Our results do support a number of other studies that show positive benefits for the use of USCOM. USCOM has been shown to have good intra- and inter-observer reliability in children [12] and in neonates [20]. The USCOM device has shown acceptable agreement for CO with 3D transthoracic echo in pregnant women [19]. It can produce good-quality CO tracings in a pediatric urgent care setting [29]. Further, normal ranges for cardiovascular parameters in nonsedated children have been produced [2], and the CO measurements were well tolerated [4] with no greater discomfort than noninvasive blood pressure measurement. Aside from the small number of our patients who had a significantly depressed cardiac output, our results for CO fall within the range reported by Cattermole et al. [2].

It is again worth mentioning that the USCOM uses continuous wave Doppler, the signal of which can be contaminated by turbulence/acceleration within abnormal valves or arteries, as in particular is the case with patients with pulmonary artery stenosis, pulmonary valve stenosis, or coarctation of the aorta as were studied by Knirsch et al. [15]. There is no definitive way to determine what the proper angle of insonation is when obtaining measurements with USCOM. In normal anatomy, one can rely on the aortic valve and ascending aorta to generally contain the fastest blood flow, and therefore, USCOM interrogation along the typical trajectory and optimized for the strongest signal generally yields an aortic valve tracing.

Clinical estimation of CO, although still frequently practiced, correlates poorly with the true value of CO [13, 27]. It is possible that more accurate assessment of CO with this simple and noninvasive technique may improve patient care and help gauge response to therapies. The USCOM may play a role in further clinical investigations, as it is easy to apply, noninvasive, and based on our findings, accurate in pediatric patients with structurally normal hearts.

There are several limitations to our study. Most of the eligible patients were receiving routine post-cardiac transplant catheterizations. For this reason, we had only a few patients with very low or high cardiac output. Greater experience will be needed before we know this device’s applicability to the physiologic stresses present in children in the intensive care unit. Also, we were not able to make simultaneous assessments of CO by PAC thermodilution and USCOM due to issues of sterility during the procedure, patient safety, and blinding of the investigators. Although we attempted to keep patients at steady state, it is possible that anesthetic conditions could have changed in the interval between the two measurements, thus changing cardiac output. We attempted to keep the time interval as brief as possible and to limit stimulation of the patients.

The USCOM has its own limitations. USCOM uses continuous wave Doppler without 2D Echo to guide placement of the beam, VTIs may be larger than measured in other circumstances. During measurements, the aortic root is explored, and a number of signals from other vessels are identified. The dominant signal is from the aortic valve. However, it is possible to insonate the wrong vessel or the wrong region because of lack of experience.

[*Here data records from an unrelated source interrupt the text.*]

Lemma evaluar_calidad_aire_conserva_testigo :
  let df := [((FechaTexto "2024-05-01", 12),
              ({[ "CO" := 4.0%float; "TMP" := 21.5%float ]}
                 : gmap string float))] in
  let df' := [((FechaTexto "2024-05-01", 12),
               ({[ "CO" := Num 4.0; "TMP" := Num 21.5;
                   "calidad_CO" := Cal (Some Buena);
                   "calidad_global" := Cal (Some Buena) ]}
                  : gmap string celda))] in
  empty df = false /\
  length df' = length df /\
  Forall2 (fun r r' =>
             r'.1 = r.1 /\
             (forall k, ~ In k ("calidad_global" :: columnas_calidad) ->
                        r'.2 !! k = Num <$> r.2 !! k) /\
             exists g, r'.2 !! "calidad_global" = Some (Cal g))
          df df'.
Proof.
  apply (evaluar_calidad_aire_conserva
           [((FechaTexto "2024-05-01", 12),
             ({[ "CO" := 4.0%float; "TMP" := 21.5%float ]}
                : gmap string float))]).
  vm_compute. reflexivity.
Defined.

(** On [None] and on an empty frame, and only there, the classification
    returns [None]. *)
Lemma evaluar_calidad_aire_None (df : option (tabla float)) :
  evaluar_calidad_aire df = Ok None <-> sin_datos df = true.
Proof.
  destruct df as [df|]; simpl; [|tauto].
  destruct (empty df); [tauto|]. split; [|discriminate].
  destruct (mapM _ df); discriminate.
Qed.

(* ===================================================================== *)
(** * Colours and alerts *)
(* ===================================================================== *)

(** X3. The marker colour and the alert say the same thing: the colour
    tells the rating apart (two cells get one colour exactly when they are
    the same rating, or both none), gray stands for no rating, and the
    alert of a cell is the success, warning, error or information call
    according as its colour is green, orange, red or gray. *)
Theorem color_y_alerta (c1 c2 : celda) (estacion : string) :
  (get_color_calidad c1 = get_color_calidad c2
   <-> como_calidad c1 = como_calidad c2) /\
  (get_color_calidad c1 = "gray" <-> como_calidad c1 = None) /\
  (mostrar_alerta_calidad c1 estacion = StSuccess estacion
   <-> get_color_calidad c1 = "green") /\
  (mostrar_alerta_calidad c1 estacion = StWarning estacion
   <-> get_color_calidad c1 = "orange") /\
  (mostrar_alerta_calidad c1 estacion = StError estacion
   <-> get_color_calidad c1 = "red") /\
  (mostrar_alerta_calidad c1 estacion = StInfo estacion
   <-> get_color_calidad c1 = "gray").
Proof.
  unfold get_color_calidad, mostrar_alerta_calidad.
  destruct (como_calidad c1) as [[| |]|], (como_calidad c2) as [[| |]|];
    repeat split; intros H; try reflexivity; try discriminate H.
Qed.

(* ===================================================================== *)
(** * The rotation of the API keys *)
(* ===================================================================== *)

(** X5. [API_KEYS[idx % len(API_KEYS)]] is always one of the keys of the
    pool (the index is never out of range); it has period two, and two
    consecutive stations of a selection get different keys. *)
Theorem api_key_rotacion (idx : nat) :
  In (api_key idx) API_KEYS /\
  api_key (idx + 2) = api_key idx /\
  api_key (S idx) <> api_key idx.
Proof.
  unfold api_key. change (length API_KEYS) with 2%nat.
  pose proof (Nat.mod_upper_bound idx 2 ltac:(lia)) as Hr.
  pose proof (Nat.div_mod_eq idx 2) as Hd.
  pose proof (Nat.mod_upper_bound (S idx) 2 ltac:(lia)) as Hr'.
  pose proof (Nat.div_mod_eq (S idx) 2) as Hd'.
  pose proof (Nat.mod_upper_bound (idx + 2) 2 ltac:(lia)) as Hr''.
  pose proof (Nat.div_mod_eq (idx + 2) 2) as Hd''.
  assert ((idx + 2) mod 2 = idx mod 2)%nat as -> by lia.
  destruct (idx mod 2)%nat as [|[|n]] eqn:E; [| |lia].
  - assert ((S idx) mod 2 = 1)%nat as -> by lia.
    split; [now left|]. split; [reflexivity|]. vm_compute. discriminate.
  - assert ((S idx) mod 2 = 0)%nat as -> by lia.
    split; [right; now left|]. split; [reflexivity|]. vm_compute. discriminate.
Qed.

(* ===================================================================== *)
(** * What the scan keeps, and the map drawn from it *)
(* ===================================================================== *)

(** What [preparar] returns: the rows of a classified frame, each tagged
    with the source and the station. *)
Lemma preparar_Ok (fuente estacion : string) (df : option (tabla float))
    (t : tabla celda) :
  preparar fuente estacion df = Ok t ->
  t <> [] /\
  Forall (fun r => r.2 !! "fuente" = Some (Txt fuente) /\
                   r.2 !! "estacion" = Some (Txt estacion) /\
                   exists g, r.2 !! "calidad_global" = Some (Cal g)) t.
Proof.
  unfold preparar.
  destruct (evaluar_calidad_aire df) as [[df'|]|e] eqn:Ee; simpl;
    try discriminate.
  destruct df as [df|]; [|discriminate].
  pose proof (evaluar_calidad_aire_filas _ _ Ee) as Hf.
  assert (empty df = false) as Hne.
  { unfold evaluar_calidad_aire in Ee. destruct (empty df); [discriminate|].
    reflexivity. }
  unfold reset_index.
  destruct (asignar "estacion" estacion (asignar "fuente" fuente df'))
    as [|[idx cols] l] eqn:Ea.
  - destruct df' as [|[? ?] ?]; [|discriminate].
    inversion Hf; subst. discriminate.
  - case_bool_decide; [discriminate|]. intros [= <-].
    split; [discriminate|]. rewrite <- Ea. clear Ea.
    assert (Forall (fun r : indice * gmap string celda =>
                      exists g, r.2 !! "calidad_global" = Some (Cal g)) df')
      as Hg.
    { clear -Hf. induction Hf as [|r r' df df' [_ Hr] _ IH]; constructor; auto.
      rewrite (evaluar_fila_inv _ _ Hr). eauto. }
    clear -Hg. unfold asignar. rewrite map_map.
    induction Hg as [|[idx0 f0] df' [g Hr] _ IH]; constructor; [|exact IH].
    simpl in *. rewrite lookup_insert_ne by discriminate.
    rewrite !lookup_insert_eq. split; [reflexivity|]. split; [reflexivity|].
    rewrite !lookup_insert_ne by discriminate. eauto.
Qed.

Thus, a learning curve is anticipated with the USCOM. Because USCOM calculates cardiac output by using one Doppler flow profile and the inter-peak distance, irregularity of heart rate will result in beat-to-beat variation in cardiac output estimates.

Despite these limitations, to our knowledge this is the first study in children with structurally normal hearts validating CO and by extension SVRI measurements by USCOM against PAC thermodilution. USCOM is a reliable tool to assess hemodynamic status in pediatric patients with no intracardiac shunts. The learning curve for skill acquisition is very short. Further studies are needed to validate its usefulness in neonates, patients with congenital heart defects, and in pediatric patients with both high and low cardiac outputs as in shock states.